• Task: Of all the lines in the entries below, give again exactly those starting at the line containing "(** C4: for" and ending at the line containing "Theorem local_validate_options_noop (self", both ends included, and no others.
----------
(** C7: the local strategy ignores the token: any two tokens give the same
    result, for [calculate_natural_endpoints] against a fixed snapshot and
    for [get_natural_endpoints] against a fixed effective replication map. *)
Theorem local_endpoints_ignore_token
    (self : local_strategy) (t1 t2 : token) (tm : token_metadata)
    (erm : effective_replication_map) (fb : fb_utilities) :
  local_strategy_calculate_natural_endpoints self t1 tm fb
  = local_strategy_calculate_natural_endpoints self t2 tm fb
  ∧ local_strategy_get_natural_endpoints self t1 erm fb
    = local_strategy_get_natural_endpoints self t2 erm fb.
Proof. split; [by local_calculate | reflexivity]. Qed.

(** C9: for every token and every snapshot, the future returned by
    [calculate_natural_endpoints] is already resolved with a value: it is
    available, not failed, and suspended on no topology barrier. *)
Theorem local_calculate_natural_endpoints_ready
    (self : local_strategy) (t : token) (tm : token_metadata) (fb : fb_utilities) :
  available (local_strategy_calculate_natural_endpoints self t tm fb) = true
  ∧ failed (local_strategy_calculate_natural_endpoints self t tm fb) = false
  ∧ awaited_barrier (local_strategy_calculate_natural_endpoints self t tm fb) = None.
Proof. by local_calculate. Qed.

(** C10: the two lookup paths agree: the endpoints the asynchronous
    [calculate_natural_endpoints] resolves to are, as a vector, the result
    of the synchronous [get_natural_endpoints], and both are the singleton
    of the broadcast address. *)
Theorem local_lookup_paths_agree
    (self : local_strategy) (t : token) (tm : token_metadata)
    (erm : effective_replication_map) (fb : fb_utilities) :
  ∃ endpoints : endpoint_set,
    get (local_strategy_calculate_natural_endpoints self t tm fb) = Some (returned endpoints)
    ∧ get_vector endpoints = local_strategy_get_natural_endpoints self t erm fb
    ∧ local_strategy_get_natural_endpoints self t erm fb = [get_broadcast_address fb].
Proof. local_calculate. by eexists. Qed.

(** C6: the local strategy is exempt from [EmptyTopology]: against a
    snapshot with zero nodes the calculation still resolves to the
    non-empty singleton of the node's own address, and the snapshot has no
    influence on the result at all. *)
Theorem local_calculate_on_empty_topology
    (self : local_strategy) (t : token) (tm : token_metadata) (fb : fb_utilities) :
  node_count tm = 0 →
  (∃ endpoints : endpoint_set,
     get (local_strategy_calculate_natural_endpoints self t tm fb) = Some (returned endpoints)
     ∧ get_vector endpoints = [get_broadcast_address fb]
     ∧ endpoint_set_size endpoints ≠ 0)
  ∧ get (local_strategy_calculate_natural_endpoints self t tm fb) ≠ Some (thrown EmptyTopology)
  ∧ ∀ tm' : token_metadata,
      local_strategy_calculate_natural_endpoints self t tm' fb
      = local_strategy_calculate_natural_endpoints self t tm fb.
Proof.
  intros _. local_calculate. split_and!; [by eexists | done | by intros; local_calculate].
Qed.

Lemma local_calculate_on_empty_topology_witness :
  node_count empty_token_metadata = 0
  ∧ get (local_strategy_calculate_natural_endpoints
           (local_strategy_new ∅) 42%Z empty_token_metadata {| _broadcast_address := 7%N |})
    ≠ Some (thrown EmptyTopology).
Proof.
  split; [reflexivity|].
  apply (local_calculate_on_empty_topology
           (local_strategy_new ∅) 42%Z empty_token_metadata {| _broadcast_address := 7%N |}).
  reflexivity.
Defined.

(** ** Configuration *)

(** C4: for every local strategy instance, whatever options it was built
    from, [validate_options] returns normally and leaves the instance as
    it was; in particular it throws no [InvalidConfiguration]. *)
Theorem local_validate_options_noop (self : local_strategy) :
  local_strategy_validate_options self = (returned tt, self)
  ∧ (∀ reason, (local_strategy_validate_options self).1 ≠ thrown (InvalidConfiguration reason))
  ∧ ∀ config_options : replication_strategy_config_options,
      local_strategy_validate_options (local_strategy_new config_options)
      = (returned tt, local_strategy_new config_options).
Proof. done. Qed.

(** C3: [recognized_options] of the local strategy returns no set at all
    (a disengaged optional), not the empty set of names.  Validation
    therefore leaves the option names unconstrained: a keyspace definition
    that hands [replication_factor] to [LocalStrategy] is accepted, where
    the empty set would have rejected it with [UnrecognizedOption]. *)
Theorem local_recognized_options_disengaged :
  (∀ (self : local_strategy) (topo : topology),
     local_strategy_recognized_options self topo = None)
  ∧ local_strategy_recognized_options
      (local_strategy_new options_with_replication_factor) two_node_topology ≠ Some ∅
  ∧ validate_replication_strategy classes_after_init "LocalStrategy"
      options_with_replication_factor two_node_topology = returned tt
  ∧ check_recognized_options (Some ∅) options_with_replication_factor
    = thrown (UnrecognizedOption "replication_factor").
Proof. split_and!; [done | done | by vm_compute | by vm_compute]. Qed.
----------
• Answer section:
(** C4: for every local strategy instance, whatever options it was built
    from, [validate_options] returns normally and leaves the instance as
    it was; in particular it throws no [InvalidConfiguration]. *)
Theorem local_validate_options_noop (self : local_strategy) :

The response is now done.